Unlike Heller, I am not a religious person. I knew too much about psychology to really believe in anything but crude matter.
I guess Hubbard believes that concepts of good come only in a religious context, and that things like morality or ethics cannot be arrived at from a secular viewpoint.
Also, I'm still tickled that he singles out the field of psychology as the great destroyer of religion and spirituality, as if attempting to figure out the subconscious inevitably leads to disbelief in the existence of God. Wouldn't astronomy be dangerous too, with all those people staring upwards without finding a trace of Heaven? Or biology, which can trace the lineage of species in ways that conflict with creation myths? How about chemistry, with all that destruction and reformation of matter, powers that surely only the divines should possess?
Poor Hubbard just can't wrap his head around the idea of someone being interested in the workings of the human mind while retaining a love of God or a belief in something greater than themselves. Given the complete lack of nuance to the villains and heroes he creates, this isn't surprising. There are god-fearing people and there are psychologists. Heroes are pure Good, villains are pure Evil. Black and white, with us or against us. Binary thinking.
...Wait, what about the Mafia? The big difference between Corleone's mob and her rivals is that she doesn't push drugs. So is this some uncharacteristic ambiguity on Hubbard's part, or does he really think the difference between good and evil comes down to whether or not you're selling blow to go with your stable of hookers?

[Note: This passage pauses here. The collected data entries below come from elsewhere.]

(** ** What every method does to the state

    Whatever a method does to the state, whether it returns or raises, is
    made of three kinds of steps: the assignments of [start_conversation],
    the logging of a request, and the assignments of
    [update_conversation].  A relation that is reflexive, transitive and
    holds of these steps therefore holds between the states before and
    after every method. *)

Section Steps.
Context `{Platform}.
Variable R : State → State → Prop.
Hypothesis R_refl : ∀ st, R st st.
Hypothesis R_trans : ∀ st1 st2 st3, R st1 st2 → R st2 st3 → R st1 st3.
Hypothesis R_started : ∀ st t user,
  R st {| self := started t (utcnow_isoformat (clock (world st))) user (self st);
          world := tick (world st) |}.
Hypothesis R_asked : ∀ st rq,
  R st {| self := self st; world := asked rq (world st) |}.
Hypothesis R_logged : ∀ st c p msg reply,
  R st {| self := logged c p msg reply (self st); world := world st |}.

Lemma start_conversation_step user st : R st (snd (start_conversation user st)).
Proof.
  rewrite start_conversation_run.
  destruct (name_of (self st)); [apply R_refl|].
  destruct (str_format _ _); [apply R_refl|apply R_started].
Qed.

Lemma prefix_effect_step st st' : prefix_effect st st' → R st st'.
Proof. intros [|n t _ _]; [apply R_refl|apply R_started]. Qed.

Lemma make_chat_prompt_step msg user cont st :
  R st (snd (make_chat_prompt msg user cont st)).
Proof. apply prefix_effect_step, make_chat_prompt_effect. Qed.

Lemma get_completion_step prompt stop kwargs st :
  R st (snd (get_completion prompt stop kwargs st)).
Proof.
  rewrite get_completion_run. cbv zeta.
  destruct (_ !! "prompt"); [apply R_refl|].
  destruct (_ !! "stop"); [apply R_refl|].
  destruct (completion_create _ _); apply R_asked.
Qed.
(** * client.js: the WebRTC signalling client, as an event-driven state machine

    A shallow embedding of [src/client.js].  The module-level variables of
    the script ([localStream], [isVideoEnabled], [isAudioEnabled],
    [peerConnection]) and the DOM elements it writes form the program state.
    Everything the script only talks to (the socket, the RTCPeerConnection
    objects, the promises returned by the browser, the console) is kept as a
    record of what the script did to it: the messages emitted, the calls
    received by each connection object, the reactions attached to each
    promise.

    Every handler of the script runs to completion; the browser decides when
    a promise settles and when a connection object fires an event.  Both are
    events of the machine, next to the socket messages and the button
    clicks.

    What lies behind the browser's interfaces is not modelled: a call on a
    connection object is recorded, its result is whatever the browser later
    settles its promise with, and no call raises an exception on the
    spot.  The page (index.html) is not part of the sources; its initial
    contents are a parameter of [page_load]. *)

From stdpp Require Import base option list strings.

Open Scope string_scope.
Open Scope list_scope.

(** ** Values exchanged with the browser and the relay *)

(** A session description object [{ type, sdp }]. *)
Record Sdp := { sdp_type : string; sdp_text : string }.

(** An ICE candidate descriptor; opaque to the script. *)
Definition Candidate := string.

(** What a rejected promise carries: the script reads [name] and [message]. *)
Record JsError := { err_name : string; err_message : string }.

(** A media track.  The script writes [enabled] and calls [stop()]. *)
Record MediaStreamTrack := { kind : string; enabled : bool; stopped : bool }.

(** Tracks are shared objects (the stream, the video element and the
    connection all point at the same track), so they live in a store and are
    named by their index. *)
Definition TrackRef := nat.

(** A stream is never mutated by the script; it is a value naming its
    tracks.  The tracks of a remote stream are never dereferenced. *)
Record MediaStream := { stream_id : string; stream_tracks : list TrackRef }.

(** The calls the script makes on an RTCPeerConnection. *)
Inductive PcCall :=
| CreateOffer (offerToReceiveAudio offerToReceiveVideo : bool)
| CreateAnswer (offerToReceiveVideo offerToReceiveAudio : bool)
| SetLocalDescription (sdp : Sdp)
| SetRemoteDescription (sdp : Sdp)
| AddIceCandidate (candidate : Candidate)
| AddTrack (track : TrackRef) (stream : MediaStream)
| Close.

(** An RTCPeerConnection as the script sees it: the calls it received
    (oldest first), the one attribute the script reads, and which of the
    three [on...] properties [init] has assigned.  Each property is only
    ever assigned one function, so a flag is enough. *)
Record RTCPeerConnection := {
  pc_calls : list PcCall;
  iceConnectionState : string;
  onicecandidate : bool;
  oniceconnectionstatechange : bool;
  ontrack : bool
}.

(** [new RTCPeerConnection(pc_config)] *)
Definition new_RTCPeerConnection : RTCPeerConnection :=
  {| pc_calls := []; iceConnectionState := "new";
     onicecandidate := false; oniceconnectionstatechange := false;
     ontrack := false |}.

(** [socket.emit(name, payload)] *)
Inductive Msg :=
| MJoin (room name : string)
| MOffer (sdp : Sdp)
| MAnswer (sdp : Sdp)
| MCandidate (candidate : Candidate).

(** ** Promises *)

(** The reactions the script attaches to a promise it obtains. *)
Inductive Reaction :=
| OfferChain          (* createOffer(..).then(sdp => ..).catch(..) *)
| AnswerChainRemote   (* setRemoteDescription(sdp).then(..).then(..).catch(..) *)
| AnswerChainCreated  (* the createAnswer(..) promise returned inside that chain *)
| CandidateChain      (* addIceCandidate(..).then(..).catch(..) *)
| InitAwait           (* await getUserMedia(..) inside init's try *)
| Unobserved.         (* the promise is dropped: nothing is attached *)

(** Where a promise comes from: a method of the connection, or
    [navigator.mediaDevices.getUserMedia]. *)
Inductive Origin :=
| ByCall (c : PcCall)
| ByGetUserMedia.

Record Promise := {
  origin : Origin;
  attached : Reaction;
  settled : bool
}.

(** What the browser settles a promise with. *)
Inductive Value :=
| VUndefined
| VDescription (sdp : Sdp)
| VStream (id : string) (fresh_tracks : list MediaStreamTrack).

Inductive Outcome :=
| Fulfilled (v : Value)
| Rejected (e : JsError).

(** ** The page *)

(** A toggle button: [disabled], the [muted] class, and the [display] style
    of its two icons. *)
Record ToggleBtn := {
  tb_disabled : bool;
  tb_muted : bool;
  icon_on_display : string;
  icon_off_display : string
}.

Record Dom := {
  localVideo_srcObject : option MediaStream;
  remoteVideo_srcObject : option MediaStream;
  localPlaceholder_hidden : bool;
  remotePlaceholder_hidden : bool;
  joinBtn_disabled : bool;
  leaveBtn_disabled : bool;
  toggleVideoBtn : ToggleBtn;
  toggleAudioBtn : ToggleBtn;
  connectionStatus_className : string;
  statusText_textContent : string;
  errorMsg_textContent : string
}.

(** ** The state of the machine *)

(** What the script does to the outside, one action at a time: a call on
    connection object number [pc], or a message sent on the socket. *)
Inductive Action :=
| Called (pc : nat) (c : PcCall)
| Sent (m : Msg).

Record State := {
  (* the script's variables *)
  localStream : option MediaStream;
  isVideoEnabled : bool;
  isAudioEnabled : bool;
  peerConnection : RTCPeerConnection;
  dom : Dom;
  (* the connection objects [peerConnection] no longer points at, oldest
     first; the browser may still fire their events *)
  replaced : list RTCPeerConnection;
  (* the track store *)
  tracks : list MediaStreamTrack;
  (* every promise the script obtained, by creation order *)
  promises : list Promise;
  (* socket.emit, oldest first *)
  emitted : list Msg;
  (* console.log / console.error, oldest first (first argument only) *)
  console : list string;
  (* Math.random().toString(36).substr(2, 5): the successive draws *)
  random_source : nat -> string;
  random_drawn : nat;
  (* the calls on connection objects and the messages sent, in the order
     in which the script made them *)
  journal : list Action
}.

(** The connection object the variable [peerConnection] points at is the
    one created after all the replaced ones. *)
Definition current_pc_id (s : State) : nat := length (replaced s).
Lemma commit_resubscribes (el : Element) (options : Options) (h : Hook) (o : nat) :
  cleanup h = Some (o, Some el) →
  observations h = [(o, el)] →
  commit (Some el) options true h
  = mkHook (Some el) (created h ++ [init_of options])
           [(length (created h), el)] (Some (length (created h), Some el)).
Proof.
  destruct h as [cur made obs cl]. simpl. intros -> ->.
  unfold commit, run_cleanup, effect. simpl. by rewrite unobserve_only.
Qed.

End ObserverFacts.

Section ObserverExtras.
Import Observer ObserverFacts.

(** X20.  However often the component commits, with or without changed
    dependencies and whatever the ref points to, the hook keeps at most one
    observation alive, and it belongs to the observer constructed last;
    unmounting removes it, although the ref is already detached when the
    cleanup runs. *)
Theorem X20_at_most_one_observation
    (commits : list (option Element * Options * bool)) :
  (length (observations (lifetime commits)) ≤ 1)%nat
  ∧ (∀ observer el, (observer, el) ∈ observations (lifetime commits) →
                    S observer = length (created (lifetime commits)))
  ∧ observations (unmount (lifetime commits)) = [].
Proof.
  pose proof (tidy_lifetime commits) as Ht. unfold tidy in Ht.
  unfold unmount, run_cleanup. simpl.
  destruct (lifetime commits) as [cur made obs [[o [el|]]|]]; simpl in *.
  - destruct Ht as [-> Hlast]. split_and!; [done| |apply unobserve_only].
    intros o' el' Hin. apply list_elem_of_singleton in Hin. congruence.
  - subst obs. split_and!; [simpl; lia| |done].
    intros o' el' Hin. by apply elem_of_nil in Hin.
  - subst obs. split_and!; [simpl; lia| |done].
    intros o' el' Hin. by apply elem_of_nil in Hin.
Qed.

Lemma X20_witness :
  (1%nat, 3%nat)
    ∈ observations (lifetime [(Some 3%nat, no_options, true);
                              (Some 3%nat, no_options, true)])
  ∧ 2%nat = length (created (lifetime [(Some 3%nat, no_options, true);
                                       (Some 3%nat, no_options, true)])).
Proof.
  assert (H : (1%nat, 3%nat)
                ∈ observations (lifetime [(Some 3%nat, no_options, true);
                                          (Some 3%nat, no_options, true)])).
  { vm_compute. apply list_elem_of_here. }
  split; [exact H|].
  destruct (X20_at_most_one_observation
              [(Some 3%nat, no_options, true); (Some 3%nat, no_options, true)])
    as (_ & Hlast & _).
  exact (Hlast 1%nat 3%nat H).
Defined.

(** X21.  A wrapper that has rendered [n] times has constructed [n]
    observers, one per render, each with no root, margin "100px" and
    threshold 0.1; only the one of the latest render still observes the
    wrapper's element. *)
Theorem X21_wrapper_resubscribes_every_render (el : Element) (n : nat) :
  created (item_lifetime el (S n))
  = replicate (S n) (mkInit None "100px" (1 # 10)%Q)
  ∧ observations (item_lifetime el (S n)) = [(n, el)]
  ∧ cleanup (item_lifetime el (S n)) = Some (n, Some el).
Proof.
  unfold item_lifetime. induction n as [|n (IHc & IHo & IHk)].
  - by split_and!.
  - rewrite replicate_S_end, lifetime_snoc. cbn [fst snd].
    rewrite (commit_resubscribes el no_options _ n IHk IHo). cbn [created observations cleanup].
    rewrite IHc, length_replicate. split_and!; [|done|done].
    by rewrite <- replicate_S_end.
Qed.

But in my childhood I had been exposed to it by the more decent people around me, and now and then I would suffer a relapse and feel some need to pray. I did so tonight.
Wow. That was almost... humanizing. Or it would be if Hubbard would bother to tell us what Gris actually prayed for, or who he was praying to (or anything about the Voltarian religion for that matter), or why seek divine guidance in murdering a rival. Gris pretty much knows he's evil, right? So why would he think that Space God would be inclined to grant his request? Or was he making a plea to a less benign power? Did he sacrifice a goat in hopes that Space Baphomet would grant him a boon?
Gris once again reminds us of the stakes, that if Heller isn't stopped his unexplained plans could threaten Lombar Hisst's takeover of the whole Confederacy, with only those platen-coded messages standing between Heller and his execution. Then he dozes off because the captain is once again doing that thing where he flies two hundred miles above the ground at the speed of night instead of waiting until night falls at their destination and then zipping over to it, so the trip takes a while. When he wakes up the captain is edgy - sure, the tug has all those stealth systems, and none of America's defense installations or radar stations or anything have detected them. But you see, there's a parked police car containing two deputies hidden just off a road! It's a trap!
Gris explains the concept of speed traps and the tug lands over the captain's protests. Heller is waiting at the landing zone and quickly gets the crew unloading things, but soon discovers that Box #5 is missing. The Apparatus guys feign innocence, and Heller does another check before beckoning Gris into the roadhouse's kitchen with him. Gris checks his weapons before following, not taking his hand off his "blaststick" the entire time.
That was not an attempt at innuendo.